### What you are asked to do
Only the lines from the one that contains "if read_only b then" through the last line of the records should appear, each printed exactly as it is.

Stored data entries:
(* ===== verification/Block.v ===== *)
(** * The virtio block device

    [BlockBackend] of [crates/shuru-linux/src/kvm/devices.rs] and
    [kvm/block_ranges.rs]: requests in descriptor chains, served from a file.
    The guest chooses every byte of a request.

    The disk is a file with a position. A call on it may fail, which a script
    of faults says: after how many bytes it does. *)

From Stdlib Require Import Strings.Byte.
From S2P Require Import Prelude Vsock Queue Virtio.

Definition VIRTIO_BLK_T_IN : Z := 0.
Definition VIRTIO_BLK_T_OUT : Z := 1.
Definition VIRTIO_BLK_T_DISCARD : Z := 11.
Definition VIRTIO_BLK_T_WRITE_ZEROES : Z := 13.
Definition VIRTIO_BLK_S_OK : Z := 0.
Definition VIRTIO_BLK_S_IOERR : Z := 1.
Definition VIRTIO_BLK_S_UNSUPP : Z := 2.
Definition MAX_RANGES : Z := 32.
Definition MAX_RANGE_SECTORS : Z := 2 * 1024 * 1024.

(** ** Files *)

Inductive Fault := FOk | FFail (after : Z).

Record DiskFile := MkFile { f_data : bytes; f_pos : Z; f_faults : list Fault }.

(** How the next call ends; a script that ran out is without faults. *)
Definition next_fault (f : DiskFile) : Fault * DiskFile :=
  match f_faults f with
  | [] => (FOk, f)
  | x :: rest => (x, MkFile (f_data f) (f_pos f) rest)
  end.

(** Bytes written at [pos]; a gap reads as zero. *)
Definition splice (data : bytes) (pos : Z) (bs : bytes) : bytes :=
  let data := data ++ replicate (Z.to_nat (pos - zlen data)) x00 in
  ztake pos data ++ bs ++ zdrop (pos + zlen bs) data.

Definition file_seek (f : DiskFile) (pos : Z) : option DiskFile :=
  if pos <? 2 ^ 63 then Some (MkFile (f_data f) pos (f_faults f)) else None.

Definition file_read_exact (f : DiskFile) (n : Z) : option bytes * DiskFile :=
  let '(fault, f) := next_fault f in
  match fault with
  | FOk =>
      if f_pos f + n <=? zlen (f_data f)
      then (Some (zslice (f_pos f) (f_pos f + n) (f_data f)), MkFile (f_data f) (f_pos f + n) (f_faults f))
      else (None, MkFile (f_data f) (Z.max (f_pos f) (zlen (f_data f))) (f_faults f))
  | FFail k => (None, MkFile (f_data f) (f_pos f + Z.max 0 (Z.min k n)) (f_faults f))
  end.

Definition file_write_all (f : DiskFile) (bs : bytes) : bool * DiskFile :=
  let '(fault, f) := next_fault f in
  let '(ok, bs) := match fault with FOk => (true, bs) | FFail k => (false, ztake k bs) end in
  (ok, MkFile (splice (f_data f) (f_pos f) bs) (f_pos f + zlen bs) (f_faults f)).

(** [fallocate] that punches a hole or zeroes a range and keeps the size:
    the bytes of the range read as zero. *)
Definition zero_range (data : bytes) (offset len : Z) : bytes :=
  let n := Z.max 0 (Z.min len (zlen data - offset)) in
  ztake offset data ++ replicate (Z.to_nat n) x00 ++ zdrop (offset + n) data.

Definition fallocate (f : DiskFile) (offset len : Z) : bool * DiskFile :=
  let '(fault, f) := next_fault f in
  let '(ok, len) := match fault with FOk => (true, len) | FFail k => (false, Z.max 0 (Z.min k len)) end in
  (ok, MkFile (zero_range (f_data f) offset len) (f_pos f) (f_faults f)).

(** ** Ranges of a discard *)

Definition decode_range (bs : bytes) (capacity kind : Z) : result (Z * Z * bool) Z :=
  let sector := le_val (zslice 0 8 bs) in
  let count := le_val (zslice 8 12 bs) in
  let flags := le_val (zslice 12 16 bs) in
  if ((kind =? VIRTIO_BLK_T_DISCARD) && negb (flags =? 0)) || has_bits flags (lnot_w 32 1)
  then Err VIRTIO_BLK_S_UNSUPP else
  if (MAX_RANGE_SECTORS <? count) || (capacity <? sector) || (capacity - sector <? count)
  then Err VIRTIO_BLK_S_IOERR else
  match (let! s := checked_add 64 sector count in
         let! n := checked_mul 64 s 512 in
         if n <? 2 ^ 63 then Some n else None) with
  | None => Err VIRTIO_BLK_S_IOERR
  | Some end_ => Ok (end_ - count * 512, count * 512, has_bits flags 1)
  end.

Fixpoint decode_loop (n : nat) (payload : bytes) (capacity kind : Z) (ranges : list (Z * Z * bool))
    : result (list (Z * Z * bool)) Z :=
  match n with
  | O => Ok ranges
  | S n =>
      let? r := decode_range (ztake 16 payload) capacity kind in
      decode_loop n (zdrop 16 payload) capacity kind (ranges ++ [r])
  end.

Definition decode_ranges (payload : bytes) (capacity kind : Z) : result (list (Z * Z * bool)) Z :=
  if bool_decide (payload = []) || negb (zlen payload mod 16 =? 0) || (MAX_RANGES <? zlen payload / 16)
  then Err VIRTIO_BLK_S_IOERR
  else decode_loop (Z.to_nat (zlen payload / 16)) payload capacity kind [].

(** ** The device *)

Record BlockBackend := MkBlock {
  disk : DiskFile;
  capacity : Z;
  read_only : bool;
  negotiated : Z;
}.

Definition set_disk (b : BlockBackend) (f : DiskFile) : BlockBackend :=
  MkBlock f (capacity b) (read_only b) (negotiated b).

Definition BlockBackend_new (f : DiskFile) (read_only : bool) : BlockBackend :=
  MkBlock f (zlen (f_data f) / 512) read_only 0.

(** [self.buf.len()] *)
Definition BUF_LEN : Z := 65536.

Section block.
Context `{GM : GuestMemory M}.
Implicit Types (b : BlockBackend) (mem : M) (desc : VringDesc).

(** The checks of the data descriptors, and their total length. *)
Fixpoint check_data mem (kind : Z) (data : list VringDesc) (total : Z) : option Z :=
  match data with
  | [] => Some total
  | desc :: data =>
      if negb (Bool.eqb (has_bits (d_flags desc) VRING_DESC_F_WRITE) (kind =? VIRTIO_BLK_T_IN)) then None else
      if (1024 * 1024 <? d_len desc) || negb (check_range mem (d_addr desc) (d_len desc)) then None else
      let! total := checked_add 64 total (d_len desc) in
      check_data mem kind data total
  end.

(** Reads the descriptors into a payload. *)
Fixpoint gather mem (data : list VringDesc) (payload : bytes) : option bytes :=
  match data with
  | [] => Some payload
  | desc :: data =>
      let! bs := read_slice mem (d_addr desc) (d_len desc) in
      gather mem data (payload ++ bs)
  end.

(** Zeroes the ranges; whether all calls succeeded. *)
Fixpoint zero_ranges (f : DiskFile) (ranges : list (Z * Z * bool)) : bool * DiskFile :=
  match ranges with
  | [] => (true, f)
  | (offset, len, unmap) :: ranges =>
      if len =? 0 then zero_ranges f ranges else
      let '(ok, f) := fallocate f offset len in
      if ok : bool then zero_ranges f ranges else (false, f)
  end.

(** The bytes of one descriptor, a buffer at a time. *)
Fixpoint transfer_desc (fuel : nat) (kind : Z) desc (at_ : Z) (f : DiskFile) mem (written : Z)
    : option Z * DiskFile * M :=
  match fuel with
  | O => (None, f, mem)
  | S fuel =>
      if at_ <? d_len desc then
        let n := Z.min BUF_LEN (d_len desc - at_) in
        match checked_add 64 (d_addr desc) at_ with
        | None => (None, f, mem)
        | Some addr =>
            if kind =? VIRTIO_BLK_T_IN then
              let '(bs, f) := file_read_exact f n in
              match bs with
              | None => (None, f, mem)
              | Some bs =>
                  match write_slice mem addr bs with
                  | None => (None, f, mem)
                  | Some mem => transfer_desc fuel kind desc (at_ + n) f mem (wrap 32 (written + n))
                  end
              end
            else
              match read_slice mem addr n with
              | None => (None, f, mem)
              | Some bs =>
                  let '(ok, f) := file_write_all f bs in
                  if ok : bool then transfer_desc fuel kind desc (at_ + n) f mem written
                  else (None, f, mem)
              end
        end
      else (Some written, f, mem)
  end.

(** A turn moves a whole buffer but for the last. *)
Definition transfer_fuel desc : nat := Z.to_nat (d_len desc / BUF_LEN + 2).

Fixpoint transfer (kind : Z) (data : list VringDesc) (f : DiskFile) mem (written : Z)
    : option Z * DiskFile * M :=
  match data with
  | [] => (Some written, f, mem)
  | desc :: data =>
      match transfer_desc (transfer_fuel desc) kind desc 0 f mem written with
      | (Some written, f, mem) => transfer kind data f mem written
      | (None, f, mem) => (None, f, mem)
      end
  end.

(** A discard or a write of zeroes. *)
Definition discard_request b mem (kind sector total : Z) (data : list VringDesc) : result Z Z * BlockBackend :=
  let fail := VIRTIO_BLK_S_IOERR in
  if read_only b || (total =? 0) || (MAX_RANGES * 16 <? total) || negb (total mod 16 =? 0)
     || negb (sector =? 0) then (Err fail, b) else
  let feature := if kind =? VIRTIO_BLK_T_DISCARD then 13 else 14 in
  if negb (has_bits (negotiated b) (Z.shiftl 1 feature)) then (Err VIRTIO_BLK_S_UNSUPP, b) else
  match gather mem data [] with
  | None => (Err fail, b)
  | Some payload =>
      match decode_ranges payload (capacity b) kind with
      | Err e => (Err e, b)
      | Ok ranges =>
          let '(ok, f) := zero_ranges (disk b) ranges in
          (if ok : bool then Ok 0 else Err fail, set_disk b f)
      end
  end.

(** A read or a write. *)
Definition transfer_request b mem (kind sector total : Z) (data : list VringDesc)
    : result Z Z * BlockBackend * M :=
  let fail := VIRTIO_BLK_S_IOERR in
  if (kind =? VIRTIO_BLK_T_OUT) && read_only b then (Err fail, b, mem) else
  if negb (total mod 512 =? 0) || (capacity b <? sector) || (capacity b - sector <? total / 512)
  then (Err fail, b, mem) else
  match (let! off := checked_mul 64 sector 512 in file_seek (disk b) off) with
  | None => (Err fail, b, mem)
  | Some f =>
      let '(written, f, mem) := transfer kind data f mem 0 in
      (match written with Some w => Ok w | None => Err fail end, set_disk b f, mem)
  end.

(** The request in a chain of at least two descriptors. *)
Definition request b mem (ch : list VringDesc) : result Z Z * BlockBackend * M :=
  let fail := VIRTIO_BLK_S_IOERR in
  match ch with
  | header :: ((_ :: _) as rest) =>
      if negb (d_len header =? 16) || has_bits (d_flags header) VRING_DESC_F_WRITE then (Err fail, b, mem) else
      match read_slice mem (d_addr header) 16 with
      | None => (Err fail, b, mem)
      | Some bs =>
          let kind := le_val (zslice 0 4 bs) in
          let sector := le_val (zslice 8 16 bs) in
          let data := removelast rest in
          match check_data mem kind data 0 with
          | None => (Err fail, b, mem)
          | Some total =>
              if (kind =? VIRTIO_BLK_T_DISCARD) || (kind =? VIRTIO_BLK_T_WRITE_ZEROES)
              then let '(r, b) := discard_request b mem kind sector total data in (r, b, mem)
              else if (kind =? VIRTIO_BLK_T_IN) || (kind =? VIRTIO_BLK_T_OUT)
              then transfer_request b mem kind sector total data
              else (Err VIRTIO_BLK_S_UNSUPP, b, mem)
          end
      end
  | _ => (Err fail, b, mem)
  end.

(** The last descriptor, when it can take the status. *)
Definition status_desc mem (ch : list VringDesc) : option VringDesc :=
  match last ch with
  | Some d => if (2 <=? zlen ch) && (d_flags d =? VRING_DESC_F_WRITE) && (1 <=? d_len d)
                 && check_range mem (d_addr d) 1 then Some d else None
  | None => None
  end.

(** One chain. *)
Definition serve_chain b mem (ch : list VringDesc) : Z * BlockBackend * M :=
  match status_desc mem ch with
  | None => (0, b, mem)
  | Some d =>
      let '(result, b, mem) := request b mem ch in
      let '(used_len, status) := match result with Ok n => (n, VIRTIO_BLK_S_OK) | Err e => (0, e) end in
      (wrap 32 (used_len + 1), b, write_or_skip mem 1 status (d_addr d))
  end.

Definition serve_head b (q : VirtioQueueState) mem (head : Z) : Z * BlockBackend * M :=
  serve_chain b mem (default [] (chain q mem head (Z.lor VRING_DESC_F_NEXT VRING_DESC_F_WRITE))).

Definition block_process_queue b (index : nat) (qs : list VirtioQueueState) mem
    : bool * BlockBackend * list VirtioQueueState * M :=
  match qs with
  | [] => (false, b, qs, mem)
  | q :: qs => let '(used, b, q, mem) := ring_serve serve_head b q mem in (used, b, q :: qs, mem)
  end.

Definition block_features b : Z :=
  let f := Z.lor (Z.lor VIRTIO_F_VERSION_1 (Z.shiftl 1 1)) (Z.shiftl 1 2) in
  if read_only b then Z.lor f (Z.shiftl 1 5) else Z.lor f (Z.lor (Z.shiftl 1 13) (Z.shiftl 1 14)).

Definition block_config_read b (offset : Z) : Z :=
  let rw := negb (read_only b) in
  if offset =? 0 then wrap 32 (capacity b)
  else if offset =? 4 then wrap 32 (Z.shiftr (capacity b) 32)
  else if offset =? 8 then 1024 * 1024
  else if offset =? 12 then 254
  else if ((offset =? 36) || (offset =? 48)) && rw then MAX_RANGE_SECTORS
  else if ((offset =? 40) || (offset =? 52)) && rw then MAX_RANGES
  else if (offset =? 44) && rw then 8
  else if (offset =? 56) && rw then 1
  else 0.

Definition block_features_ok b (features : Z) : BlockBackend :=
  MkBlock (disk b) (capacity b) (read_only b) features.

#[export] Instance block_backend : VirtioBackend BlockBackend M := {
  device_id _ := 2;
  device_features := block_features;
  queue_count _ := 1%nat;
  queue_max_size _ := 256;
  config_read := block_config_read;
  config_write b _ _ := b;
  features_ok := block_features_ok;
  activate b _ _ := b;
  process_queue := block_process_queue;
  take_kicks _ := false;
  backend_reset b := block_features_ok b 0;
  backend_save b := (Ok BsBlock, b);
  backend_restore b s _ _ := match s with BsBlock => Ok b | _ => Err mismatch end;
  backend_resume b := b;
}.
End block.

### Problem solution
  if read_only b then Z.lor f (Z.shiftl 1 5) else Z.lor f (Z.lor (Z.shiftl 1 13) (Z.shiftl 1 14)).

Definition block_config_read b (offset : Z) : Z :=
  let rw := negb (read_only b) in
  if offset =? 0 then wrap 32 (capacity b)
  else if offset =? 4 then wrap 32 (Z.shiftr (capacity b) 32)
  else if offset =? 8 then 1024 * 1024
  else if offset =? 12 then 254
  else if ((offset =? 36) || (offset =? 48)) && rw then MAX_RANGE_SECTORS
  else if ((offset =? 40) || (offset =? 52)) && rw then MAX_RANGES
  else if (offset =? 44) && rw then 8
  else if (offset =? 56) && rw then 1
  else 0.

Definition block_features_ok b (features : Z) : BlockBackend :=
  MkBlock (disk b) (capacity b) (read_only b) features.

#[export] Instance block_backend : VirtioBackend BlockBackend M := {
  device_id _ := 2;
  device_features := block_features;
  queue_count _ := 1%nat;
  queue_max_size _ := 256;
  config_read := block_config_read;
  config_write b _ _ := b;
  features_ok := block_features_ok;
  activate b _ _ := b;
  process_queue := block_process_queue;
  take_kicks _ := false;
  backend_reset b := block_features_ok b 0;
  backend_save b := (Ok BsBlock, b);
  backend_restore b s _ _ := match s with BsBlock => Ok b | _ => Err mismatch end;
  backend_resume b := b;
}.
End block.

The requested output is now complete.